L’évolution des mentalités a permis de hisser le mineur au rang de sujet de droit dont le consentement mérite d’être préservé du monde de la sexualité des adultes. Le problème de la vulnérabilité et de l’immaturité du mineur qui en fait un être incapable de résister aux assauts sexuels a néanmoins trouvé une solution dans la mise en place par les pouvoirs publics d’une majorité sexuelle fixée en France à quinze ans, en dessous de laquelle le mineur est présumé incapable de consentir à un acte sexuel. En cas d’atteinte sexuelle (article 227-25 du Code pénal), ce cap des quinze ans est fondamental car avant cet âge toute relation sexuelle doit être prohibée, et ce même si le mineur se dit consentant au moment de la réalisation de l’acte5.

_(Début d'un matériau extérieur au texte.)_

(* ===== verification/Bytes.v ===== *)
(** * Little-endian integers and byte vectors

    What [reinterpret_cast], [std::memcpy] and [#pragma pack] give on the
    little-endian targets the program is built for: a fixed-width unsigned
    integer as its bytes, lowest first, with the two inverse laws. *)
From S2P Require Import Prelude StringView.
From Stdlib Require Import Ascii.
From Stdlib Require String.

Fixpoint le_encode (n : nat) (v : Z) : list Z :=
  match n with
  | O => []
  | S n => v mod 256 :: le_encode n (v / 256)
  end.

Fixpoint le_decode (bytes : list Z) : Z :=
  match bytes with
  | [] => 0
  | b :: bytes => b + 256 * le_decode bytes
  end.

Definition bytes_ok (l : list Z) : Prop := Forall (fun b => is_byte b = true) l.

(** The bytes of a text, and back. *)
Fixpoint string_bytes (s : string) : list Z :=
  match s with
  | EmptyString => []
  | String c s => code c :: string_bytes s
  end.

Fixpoint bytes_string (l : list Z) : string :=
  match l with
  | [] => EmptyString
  | b :: l => String (ascii_of_N (Z.to_N b)) (bytes_string l)
  end.

(** ** Laws *)

Lemma is_byte_bounds b : is_byte b = true <-> 0 <= b < 256.
Proof. unfold is_byte. rewrite andb_true_iff, !Z.leb_le. lia. Qed.

Lemma le_encode_length n v : length (le_encode n v) = n.
Proof. revert v. induction n as [|n IH]; intros v; [done|]. cbn. by rewrite IH. Qed.

Lemma le_encode_ok n v : bytes_ok (le_encode n v).
Proof.
  revert v. induction n as [|n IH]; intros v; constructor; [|apply IH].
  apply is_byte_bounds. apply Z.mod_pos_bound. lia.
Qed.

Lemma le_decode_encode n v : 0 <= v < 256 ^ Z.of_nat n -> le_decode (le_encode n v) = v.
Proof.
  revert v. induction n as [|n IH]; intros v Hv; cbn; [lia|].
  rewrite IH.
  - pose proof (Z.div_mod v 256). lia.
  - rewrite Nat2Z.inj_succ, Z.pow_succ_r in Hv by lia.
    split; [apply Z.div_pos; lia|apply Z.div_lt_upper_bound; lia].
Qed.

Lemma le_decode_bounds l : bytes_ok l -> 0 <= le_decode l < 256 ^ Z.of_nat (length l).
Proof.
  induction 1 as [|b l Hb Hl IH]; cbn [le_decode length]; [lia|].
  apply is_byte_bounds in Hb. rewrite Nat2Z.inj_succ, Z.pow_succ_r by lia. lia.
Qed.

Lemma le_encode_decode l : bytes_ok l -> le_encode (length l) (le_decode l) = l.
Proof.
  induction 1 as [|b l Hb Hl IH]; [done|]. cbn. apply is_byte_bounds in Hb.
  rewrite (Z.mul_comm 256), Z.mod_add, Z.div_add, Z.mod_small, Z.div_small by lia.
  by rewrite Z.add_0_l, IH.
Qed.

Lemma string_bytes_length s : length (string_bytes s) = String.length s.
Proof. induction s as [|c s IH]; [done|]. cbn. by rewrite IH. Qed.

Lemma code_bounds c : 0 <= code c < 256.
Proof. unfold code. pose proof (N_ascii_bounded c). lia. Qed.

Lemma string_bytes_ok s : bytes_ok (string_bytes s).
Proof.
  induction s as [|c s IH]; constructor; [|done]. apply is_byte_bounds, code_bounds.
Qed.

Lemma bytes_string_bytes s : bytes_string (string_bytes s) = s.
Proof.
  induction s as [|c s IH]; [done|]. cbn. rewrite IH. unfold code. by rewrite N2Z.id, ascii_N_embedding.
Qed.

Lemma string_bytes_string l : bytes_ok l -> string_bytes (bytes_string l) = l.
Proof.
  induction 1 as [|b l Hb Hl IH]; [done|]. apply is_byte_bounds in Hb. cbn. rewrite IH. f_equal.
  unfold code. rewrite N_ascii_embedding by lia. lia.
Qed.

#[export] Hint Resolve le_encode_ok string_bytes_ok : idhan.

S’agissant de la pornographie, les autorités étatiques ont choisi de mettre en place des mécanismes de contrôle devant concilier au mieux deux principes a priori antagonistes : la protection des mineurs en tant que spectateurs d’images pornographiques, et le respect de la liberté de création. On pense aussi bien aux images contenues dans une œuvre littéraire, cinématographique, télévisuelle, ou diffusées sur Internet. Afin de veiller à ce que les enfants ne soient pas confrontés aux dangers de la pornographie en tant que menace pour l’épanouissement de ces êtres en devenir, les auteurs doivent soumettre leurs oeuvres à un contrôle administratif préalable à leur diffusion. A titre d’illustration, en matière cinématographique, le ministre de la Culture, après avis de la Commission de classification des œuvres cinématographiques, peut choisir d’interdire aux moins de 12, 16 ou 18 ans une telle œuvre, ou classer cette dernière parmi les films X, ce qui suppose de la soumettre à un régime fiscal draconien tout en la diffusant dans les rares salles de cinéma spécialisées en France6. L’aval administratif reçu ne préjuge pourtant pas de la présence d’un éventuel contrôle juridictionnel des œuvres s’il s’avère que l’autorité administrative a commis une erreur dans l’appréciation juridique des faits. Autrement dit, le juge administratif veille à ce que le contenu de l’oeuvre soit de nature à justifier la mesure choisie7. Le juge pénal peut également intervenir s’il s’avère qu’un mineur est susceptible d’accéder aux images ou messages pornographiques malgré les précautions préalablement mises en place (article 227-24 du Code pénal).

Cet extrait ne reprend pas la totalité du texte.